Decoupled direct sensitivity analysis of regional ozone pollution over the Pearl River Delta during the PRIDE-PRD2004 campaign

High-order decoupled direct method is applied to investigate O3-precursor sensitivity during the Program of Regional Integrated Experiments of Air Quality over the Pearl River Delta (PRD) Region, China in October 2004 (PRIDE-PRD2004). First-order sensitivity coefficients of O3 show a NOx-inhibited chemistry along the polluted plumes in central and southern PRD areas, and a NOx-limited condition over larger areas of the western, eastern and northern PRD. A nonlinearity ratio derived from O3 sensitivity coefficients clearly describes the nonlinear feature of O3 chemistry over PRD. The distributions of NOx- and VOC-sensitive regimes are determined by near-ground flow conditions, and O3 sensitivity is found to shift from VOC-sensitive conditions to NOx-sensitive conditions from morning to afternoon in central and western areas of the PRD. Elevated surface O3 around mid-afternoon in October mainly occurred in VOC-sensitive regions or those NOx-limited areas in close vicinity of the VOC-sensitive regions. Ratios of H2O2/HNO3 and peroxides/HNO3 for indicating O3-precursor sensitivity are evaluated and the transition values of 0.45 for H2O2/HNO3 and 0.80 for peroxides/HNO3 were found, with an overall accuracy of about 92% for sensitivity identification at elevated O3 hours in afternoons during the campaign.
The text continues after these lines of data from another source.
(* ===== verification/Handlers.v ===== *)
(** * Command handlers ([handle_*] of [src/main.rs])

    Each handler of a command on the store, as a function of the command's
    arguments, the time [now] and the writer's buffer [w]: it runs on the shared
    state and returns the buffer with the reply appended. *)

From S2P Require Import Prelude Decimal Protocol Glob Config S3Fifo State Store Scan Eviction.

(** ** Messages *)

Definition WRONG_ARGS : bytes := bs "wrong number of arguments".
Definition SYNTAX_ERROR : bytes := bs "syntax error".
Definition NOT_INTEGER : bytes := bs "value is not an integer or out of range".
Definition OOM : bytes := bs "OOM command not allowed when used memory > 'maxmemory'".

(** [Some(v) => write_bulk_string(v), None => write_null()]. *)
Definition write_opt (w : bytes) (o : option bytes) : bytes :=
  match o with Some v => write_bulk_string w v | None => write_null w end.

(** ** Option parsing *)

Record SetOpts := mkSetOpts { so_ttl : option Z; so_nx : bool; so_xx : bool; so_get : bool }.

Definition eqc (b : byte) (c : byte) : bool := bool_decide (or_0x20 b = c).

(** The option loop of [handle_set]. *)
Fixpoint parse_set_opts (opts : list bytes) (o : SetOpts) : Result SetOpts bytes :=
  match opts with
  | [] => Ok o
  | opt :: opts =>
      match opt with
      | [a; b] =>
          if eqc a x65 && eqc b x78 (* ex *) then
            match opts with
            | [] => Err SYNTAX_ERROR
            | arg :: opts =>
                match parse_u64 arg with
                | Some v =>
                    if 0 <? v then parse_set_opts opts (mkSetOpts (Some v) (so_nx o) (so_xx o) (so_get o))
                    else Err NOT_INTEGER
                | None => Err NOT_INTEGER
                end
            end
          else if eqc a x70 && eqc b x78 (* px *) then
            match opts with
            | [] => Err SYNTAX_ERROR
            | arg :: opts =>
                match parse_u64 arg with
                | Some v =>
                    if 0 <? v then
                      parse_set_opts opts
                        (mkSetOpts (Some ((v + 999) / 1000)) (so_nx o) (so_xx o) (so_get o))
                    else Err NOT_INTEGER
                | None => Err NOT_INTEGER
                end
            end
          else if eqc a x6e && eqc b x78 (* nx *) then
            parse_set_opts opts (mkSetOpts (so_ttl o) true (so_xx o) (so_get o))
          else if eqc a x78 && eqc b x78 (* xx *) then
            parse_set_opts opts (mkSetOpts (so_ttl o) (so_nx o) true (so_get o))
          else Err SYNTAX_ERROR
      | [a; b; c] =>
          if eqc a x67 && eqc b x65 && eqc c x74 (* get *) then
            parse_set_opts opts (mkSetOpts (so_ttl o) (so_nx o) (so_xx o) true)
          else Err SYNTAX_ERROR
      | _ => Err SYNTAX_ERROR
      end
  end.

(** The option loop of [handle_scan]: [count_hint] and [pattern]. *)
Fixpoint parse_scan_opts (opts : list bytes) (count_hint : Z) (pattern : option bytes)
    : Result (Z * option bytes) bytes :=
  match opts with
  | [] => Ok (count_hint, pattern)
  | arg :: opts =>
      match opts with
      | [] => Err SYNTAX_ERROR
      | v :: opts =>
          if bool_decide (map or_0x20 arg = bs "match") then parse_scan_opts opts count_hint (Some v)
          else if bool_decide (map or_0x20 arg = bs "count") then
            match parse_u64 v with
            | Some c => parse_scan_opts opts c pattern
            | None => Err NOT_INTEGER
            end
          else Err SYNTAX_ERROR
      end
  end.

(** [command[i], command[i+1], ...] as pairs. *)
Fixpoint pairs_of (l : list bytes) : list (bytes * bytes) :=
  match l with
  | a :: b :: l => (a, b) :: pairs_of l
  | _ => []
  end.

Section Handlers.
Context {P : Platform} {CFG : HasConfig}.

(** ** Writes *)

(** The accounting that follows [store.set]. *)
Definition account_set (old_size : option Z) (size : Z) : M unit :=
  if tracks_memory then
    match old_size with Some old => memory_fetch_sub old | None => mret tt end;;
    memory_fetch_add size
  else mret tt.

(** The live string value of a key, for [NX], [XX] and [GET]. *)
Definition live_string (i : nat) (key : bytes) (now : Z) : M (option bytes) :=
  e ← shard_get i key;
  mret (match e with
        | Some e =>
            if expired now e then None
            else match e_value e with EV_String v => Some v | EV_Hash _ => None end
        | None => None
        end).

Definition handle_set (command : list bytes) (w : bytes) (now : Z) : M bytes :=
  match command with
  | _ :: key :: value :: opts =>
      let size := entry_size (len key) (len value) in
      ok ← evict_if_needed size;
      if negb ok then mret (write_error w OOM) else
      match parse_set_opts opts (mkSetOpts None false false false) with
      | Err e => mret (write_error w e)
      | Ok (mkSetOpts ttl nx xx get) =>
          if nx && xx then
            mret (write_error w (bs "XX and NX options at the same time are not compatible"))
          else
            i ← hash key;
            old_value ← (if nx || xx || get then live_string i key now else mret None);
            let key_exists := bool_decide (is_Some old_value) in
            if nx && key_exists then
              mret (if get then write_opt w old_value else write_null w)
            else if xx && negb key_exists then mret (write_null w)
            else
              old_size ← set key value ttl now;
              account_set old_size size;;
              mret (if get then write_opt w old_value else write_simple_string w (bs "OK"))
      end
  | _ => mret (write_error w WRONG_ARGS)
  end.

(** What [handle_incr] reads first: the current value, the TTL to keep and the
    size of the entry it replaces; or the error it replies. *)
Definition incr_current (key : bytes) (now : Z) : M (Result (Z * option Z * Z) bytes) :=
  i ← hash key;
  e ← shard_get i key;
  match e with
  | Some e =>
      match e_value e with
      | EV_Hash _ => mret (Err WRONGTYPE)
      | EV_String s =>
          let parsed ttl :=
            match parse_i64 s with
            | Some v => Ok (v, ttl, calculate_entry_size (len key) (e_value e))
            | None => Err NOT_INTEGER
            end in
          match e_expiry e with
          | Some expiry =>
              if expiry <=? now then remove_if_expired i key now;; mret (Ok (0, None, 0))
              else mret (parsed (Some (sat_u64 (expiry - now))))
          | None => mret (parsed None)
          end
      end
  | None => mret (Ok (0, None, 0))
  end.

Definition handle_incr (command : list bytes) (w : bytes) (now delta : Z) : M bytes :=
  match command with
  | _ :: key :: _ =>
      r ← incr_current key now;
      match r with
      | Err e => mret (write_error w e)
      | Ok (current, existing_ttl, old_size_for_eviction) =>
          match checked_i64 (current + delta) with
          | None =>
              mret (write_error w (if 0 <? delta then bs "increment would produce overflow"
                                   else bs "decrement would produce overflow"))
          | Some new_val =>
              let val_bytes := fmt_signed new_val in
              let size := entry_size (len key) (len val_bytes) in
              let net_size := sat_u64 (size - old_size_for_eviction) in
              ok ← (if 0 <? net_size then evict_if_needed net_size else mret true);
              if negb ok then mret (write_error w OOM) else
              old_size ← set key val_bytes existing_ttl now;
              account_set old_size size;;
              mret (write_signed_integer w new_val)
          end
      end
  | _ => mret (write_error w WRONG_ARGS)
  end.

Definition handle_incrby (command : list bytes) (w : bytes) (now : Z) : M bytes :=
  match command with
  | _ :: _ :: n :: _ =>
      match parse_i64 n with
      | Some increment => handle_incr command w now increment
      | None => mret (write_error w NOT_INTEGER)
      end
  | _ => mret (write_error w WRONG_ARGS)
  end.

Definition handle_decrby (command : list bytes) (w : bytes) (now : Z) : M bytes :=
  match command with
  | _ :: _ :: n :: _ =>
      match parse_i64 n with
      | Some decrement =>
          if decrement =? I64_MIN then mret (write_error w NOT_INTEGER)
          else handle_incr command w now (- decrement)
      | None => mret (write_error w NOT_INTEGER)
      end
  | _ => mret (write_error w WRONG_ARGS)
  end.

(** The net size of an [MSET], an [i64] sum. *)
Definition mset_net (now : Z) (net_size : Z) (kv : bytes * bytes) : M Z :=
  old ← get_existing_size kv.1 now;
  mret (i64 (net_size + i64 (i64 (entry_size (len kv.1) (len kv.2)) - i64 (default 0 old)))).

Definition mset_one (now : Z) (_ : unit) (kv : bytes * bytes) : M unit :=
  old_size ← set kv.1 kv.2 None now;
  account_set old_size (entry_size (len kv.1) (len kv.2)).

Definition handle_mset (command : list bytes) (w : bytes) (now : Z) : M bytes :=
  if (len command <? 3) || negb ((len command - 1) mod 2 =? 0) then
    mret (write_error w (bs "wrong number of arguments for MSET"))
  else
    let kvs := pairs_of (drop 1 command) in
    net_size ← mfold (mset_net now) 0 kvs;
    ok ← (if 0 <? net_size then evict_if_needed (usize net_size) else mret true);
    if negb ok then mret (write_error w OOM) else
    mfold (mset_one now) tt kvs;;
    mret (write_simple_string w (bs "OK")).

(** ** Expiry *)

Definition ttl_reply (command : list bytes) (w : bytes) (now : Z) (remaining : Z → Z) : M bytes :=
  match command with
  | _ :: key :: _ =>
      i ← hash key;
      e ← shard_get i key;
      match e with
      | Some e =>
          match e_expiry e with
          | Some expiry =>
              if expiry <=? now then
                remove_if_expired i key now;; mret (write_signed_integer w (-2))
              else mret (write_signed_integer w (remaining expiry))
          | None => mret (write_signed_integer w (-1))
          end
      | None => mret (write_signed_integer w (-2))
      end
  | _ => mret (write_error w WRONG_ARGS)
  end.

Definition handle_ttl (command : list bytes) (w : bytes) (now : Z) : M bytes :=
  ttl_reply command w now (λ expiry, i64 (u64 (expiry - now))).

Definition handle_pttl (command : list bytes) (w : bytes) (now : Z) : M bytes :=
  ttl_reply command w now
    (λ expiry, Z.min (sat_u64 (sat_u64 (expiry - now) * 1000)) I64_MAX).

Definition handle_expire (command : list bytes) (w : bytes) (now : Z) : M bytes :=
  match command with
  | _ :: key :: n :: _ =>
      match parse_i64 n with
      | None => mret (write_error w NOT_INTEGER)
      | Some v =>
          if 0 <? v then
            i ← hash key;
            e ← shard_get i key;
            match e with
            | Some e =>
                if expired now e then remove_if_expired i key now;; mret (write_integer w 0)
                else
                  shard_alter i key (with_expiry (Some (u64 (now + v))));;
                  mret (write_integer w 1)
            | None => mret (write_integer w 0)
            end
          else
            count ← delete [key] now;
            mret (write_integer w count)
      end
  | _ => mret (write_error w WRONG_ARGS)
  end.

Definition handle_persist (command : list bytes) (w : bytes) (now : Z) : M bytes :=
  match command with
  | _ :: key :: _ =>
      i ← hash key;
      e ← shard_get i key;
      match e with
      | Some e =>
          match e_expiry e with
          | Some expiry =>
              if expiry <=? now then remove_if_expired i key now;; mret (write_integer w 0)
              else shard_alter i key (with_expiry None);; mret (write_integer w 1)
          | None => mret (write_integer w 0)
          end
      | None => mret (write_integer w 0)
      end
  | _ => mret (write_error w WRONG_ARGS)
  end.

(** ** Reads *)

Definition handle_get (command : list bytes) (w : bytes) (now : Z) : M bytes :=
  match command with
  | _ :: key :: _ => v ← get key now; mret (write_opt w v)
  | _ => mret (write_error w WRONG_ARGS)
  end.

Definition handle_del (command : list bytes) (w : bytes) (now : Z) : M bytes :=
  count ← delete (drop 1 command) now; mret (write_integer w count).

Definition handle_exists (command : list bytes) (w : bytes) (now : Z) : M bytes :=
  match command with
  | _ :: _ :: _ => count ← exists_ (drop 1 command) now; mret (write_integer w count)
  | _ => mret (write_error w WRONG_ARGS)
  end.

Definition handle_type (command : list bytes) (w : bytes) (now : Z) : M bytes :=
  match command with
  | _ :: key :: _ => t ← key_type key now; mret (write_simple_string w (bs t))
  | _ => mret (write_error w WRONG_ARGS)
  end.

Definition handle_mget (command : list bytes) (w : bytes) (now : Z) : M bytes :=
  match command with
  | _ :: _ :: _ =>
      mfold (λ w key, v ← get key now; mret (write_opt w v))
        (write_array_header w (len command - 1)) (drop 1 command)
  | _ => mret (write_error w WRONG_ARGS)
  end.

Definition handle_scan (command : list bytes) (w : bytes) (now : Z) : M bytes :=
  match command with
  | _ :: c :: opts =>
      match parse_u64 c with
      | None => mret (write_error w (bs "invalid cursor"))
      | Some cursor =>
          match parse_scan_opts opts 10 None with
          | Err e => mret (write_error w e)
          | Ok (count_hint, pattern) =>
              r ← scan cursor count_hint pattern now;
              let w := write_array_header w 2 in
              let w := write_bulk_string w (fmt_unsigned r.1) in
              mret (fold_left write_bulk_string r.2 (write_array_header w (len r.2)))
          end
      end
  | _ => mret (write_error w (bs "wrong number of arguments for 'scan' command"))
  end.

(** ** Hashes *)

Definition handle_hset (command : list bytes) (w : bytes) (now : Z) : M bytes :=
  if (len command <? 4) || negb ((len command - 2) mod 2 =? 0) then
    mret (write_error w (bs "wrong number of arguments for 'hset' command"))
  else
    r ← hset (nth 1 command []) (pairs_of (drop 2 command)) now;
    mret (match r with Ok count => write_integer w count | Err e => write_error w e end).

Definition handle_hget (command : list bytes) (w : bytes) (now : Z) : M bytes :=
  match command with
  | _ :: key :: field :: _ =>
      r ← hget key field now;
      mret (match r with Ok v => write_opt w v | Err e => write_error w e end)
  | _ => mret (write_error w (bs "wrong number of arguments for 'hget' command"))
  end.

Definition handle_hgetall (command : list bytes) (w : bytes) (now : Z) : M bytes :=
  match command with
  | _ :: key :: _ =>
      r ← hgetall key now;
      mret (match r with Ok l => write_array w l | Err e => write_error w e end)
  | _ => mret (write_error w (bs "wrong number of arguments for 'hgetall' command"))
  end.

Definition handle_hdel (command : list bytes) (w : bytes) (now : Z) : M bytes :=
  match command with
  | _ :: key :: field :: fields =>
      r ← hdel key (field :: fields) now;
      mret (match r with Ok count => write_integer w count | Err e => write_error w e end)
  | _ => mret (write_error w (bs "wrong number of arguments for 'hdel' command"))
  end.

(** ** [FLUSHDB] and [FLUSHALL] *)

(** The bytes of the entries that are live at [now]. *)
Definition live_bytes (now : Z) (c : Core) : Z :=
  fold_left (λ acc kv, u64 (acc + calculate_entry_size (len kv.1) (e_value kv.2)))
    (filter (λ kv, expired now kv.2 = false) (store_entries c)) 0.

(** The compare-and-swap loop ends at its first attempt when no other thread
    touches [MEMORY_USED]. *)
Definition handle_flush (w : bytes) : M bytes :=
  now ← get_timestamp;
  actual_memory ← gets (live_bytes now);
  clear;;
  modify (λ c, set_memory (if MEMORY_USED c <=? actual_memory then 0
                           else MEMORY_USED c - actual_memory) c);;
  mret (write_simple_string w (bs "OK")).

End Handlers.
► HDDM-3D is applied to assess O3–NOx–VOC sensitivities for the first time in the PRD.
► A spatially non-uniform & temporally dynamic O3 sensitivity is characterized in PRD.
► A revised nonlinearity ratio illustrates nonlinear features of O3 chemistry in PRD.
► A new method is proposed to identify the transition value of photochemical indicator.
► A transition value of 0.45 for H2O2/HNO3 is determined with overall accuracy of 92%.